─── SUPPLIED DATA ───
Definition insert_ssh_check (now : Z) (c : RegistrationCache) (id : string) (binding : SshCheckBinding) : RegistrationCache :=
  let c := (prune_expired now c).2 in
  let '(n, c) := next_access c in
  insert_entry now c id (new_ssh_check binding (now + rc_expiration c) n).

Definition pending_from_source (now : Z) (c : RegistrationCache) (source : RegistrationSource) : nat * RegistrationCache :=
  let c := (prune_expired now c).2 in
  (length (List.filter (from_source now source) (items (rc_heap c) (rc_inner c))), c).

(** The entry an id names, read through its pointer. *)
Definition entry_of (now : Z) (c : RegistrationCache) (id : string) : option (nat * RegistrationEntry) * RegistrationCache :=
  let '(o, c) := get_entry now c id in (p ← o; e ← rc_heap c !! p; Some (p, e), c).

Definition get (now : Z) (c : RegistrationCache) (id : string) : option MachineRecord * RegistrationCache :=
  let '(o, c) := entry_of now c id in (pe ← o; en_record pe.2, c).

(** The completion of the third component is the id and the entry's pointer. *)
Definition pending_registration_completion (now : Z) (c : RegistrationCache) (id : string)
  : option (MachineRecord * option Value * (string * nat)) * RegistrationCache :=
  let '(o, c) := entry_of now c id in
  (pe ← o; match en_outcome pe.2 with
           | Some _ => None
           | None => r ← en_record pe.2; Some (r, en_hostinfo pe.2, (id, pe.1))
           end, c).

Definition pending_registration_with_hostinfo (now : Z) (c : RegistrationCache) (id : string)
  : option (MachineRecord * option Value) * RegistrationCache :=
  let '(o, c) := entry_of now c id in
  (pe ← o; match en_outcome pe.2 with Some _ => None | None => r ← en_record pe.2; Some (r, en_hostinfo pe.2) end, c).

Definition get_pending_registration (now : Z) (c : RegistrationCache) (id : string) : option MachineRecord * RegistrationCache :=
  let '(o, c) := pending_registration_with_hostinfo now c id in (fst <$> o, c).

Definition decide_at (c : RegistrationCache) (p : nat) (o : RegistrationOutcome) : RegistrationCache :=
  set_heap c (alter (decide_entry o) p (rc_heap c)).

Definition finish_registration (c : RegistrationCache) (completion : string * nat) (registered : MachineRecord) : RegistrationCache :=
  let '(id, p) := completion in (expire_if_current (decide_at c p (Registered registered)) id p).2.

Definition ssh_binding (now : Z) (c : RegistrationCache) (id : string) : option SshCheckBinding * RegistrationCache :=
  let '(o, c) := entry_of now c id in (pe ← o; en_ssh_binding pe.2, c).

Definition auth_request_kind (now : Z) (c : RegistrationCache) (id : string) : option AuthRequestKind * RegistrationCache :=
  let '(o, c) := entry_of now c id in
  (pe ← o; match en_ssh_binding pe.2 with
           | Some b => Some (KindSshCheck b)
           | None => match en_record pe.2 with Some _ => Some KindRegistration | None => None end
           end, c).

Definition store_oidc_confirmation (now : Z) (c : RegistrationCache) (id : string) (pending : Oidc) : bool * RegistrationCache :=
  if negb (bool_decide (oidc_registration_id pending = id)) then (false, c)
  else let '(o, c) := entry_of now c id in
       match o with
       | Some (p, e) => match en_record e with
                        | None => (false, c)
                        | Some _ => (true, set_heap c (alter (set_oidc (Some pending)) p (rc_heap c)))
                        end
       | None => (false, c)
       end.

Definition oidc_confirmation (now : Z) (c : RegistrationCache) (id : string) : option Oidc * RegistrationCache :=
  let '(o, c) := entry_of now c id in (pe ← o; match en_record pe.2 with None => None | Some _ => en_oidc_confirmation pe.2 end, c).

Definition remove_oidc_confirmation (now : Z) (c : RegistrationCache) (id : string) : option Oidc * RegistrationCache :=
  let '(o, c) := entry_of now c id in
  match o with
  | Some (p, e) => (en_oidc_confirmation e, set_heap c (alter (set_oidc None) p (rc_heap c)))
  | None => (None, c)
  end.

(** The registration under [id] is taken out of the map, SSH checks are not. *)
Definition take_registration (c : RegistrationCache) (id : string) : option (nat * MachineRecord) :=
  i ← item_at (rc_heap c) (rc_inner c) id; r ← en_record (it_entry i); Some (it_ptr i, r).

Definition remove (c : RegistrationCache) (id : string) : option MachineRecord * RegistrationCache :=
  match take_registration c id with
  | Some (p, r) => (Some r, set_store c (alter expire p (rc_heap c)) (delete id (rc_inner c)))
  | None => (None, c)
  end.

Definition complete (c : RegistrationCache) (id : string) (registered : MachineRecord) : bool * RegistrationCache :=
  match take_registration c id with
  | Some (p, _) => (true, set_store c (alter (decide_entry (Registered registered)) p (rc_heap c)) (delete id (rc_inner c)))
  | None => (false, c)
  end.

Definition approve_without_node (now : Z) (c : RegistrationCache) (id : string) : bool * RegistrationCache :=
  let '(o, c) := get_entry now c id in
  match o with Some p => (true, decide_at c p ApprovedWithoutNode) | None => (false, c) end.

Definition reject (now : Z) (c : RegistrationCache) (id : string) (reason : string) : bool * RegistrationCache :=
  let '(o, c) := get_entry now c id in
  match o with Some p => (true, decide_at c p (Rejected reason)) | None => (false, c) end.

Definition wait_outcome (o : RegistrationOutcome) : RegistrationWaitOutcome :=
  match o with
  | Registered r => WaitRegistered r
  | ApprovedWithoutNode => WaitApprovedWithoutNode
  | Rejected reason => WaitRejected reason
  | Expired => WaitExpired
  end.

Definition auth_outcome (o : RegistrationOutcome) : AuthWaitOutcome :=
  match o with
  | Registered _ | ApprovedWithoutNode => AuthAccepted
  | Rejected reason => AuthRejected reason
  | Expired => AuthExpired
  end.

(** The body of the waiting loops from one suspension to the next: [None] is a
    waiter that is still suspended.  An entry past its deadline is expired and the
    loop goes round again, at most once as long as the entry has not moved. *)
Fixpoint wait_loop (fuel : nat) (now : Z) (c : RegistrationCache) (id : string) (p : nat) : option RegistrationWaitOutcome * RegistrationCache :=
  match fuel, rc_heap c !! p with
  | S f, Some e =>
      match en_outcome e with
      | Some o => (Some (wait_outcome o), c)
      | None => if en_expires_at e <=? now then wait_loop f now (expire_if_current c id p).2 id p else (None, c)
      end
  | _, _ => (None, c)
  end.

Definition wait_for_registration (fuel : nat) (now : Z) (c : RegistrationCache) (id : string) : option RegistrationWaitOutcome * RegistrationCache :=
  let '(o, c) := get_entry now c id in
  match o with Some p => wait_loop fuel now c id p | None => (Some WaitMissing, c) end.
───
§ **WORK REQUEST**
Note each line above that contains "pointer" and copy it out.

§ **RESPONSE TO THE EXERCISE**
(** The entry an id names, read through its pointer. *)
(** The completion of the third component is the id and the entry's pointer. *)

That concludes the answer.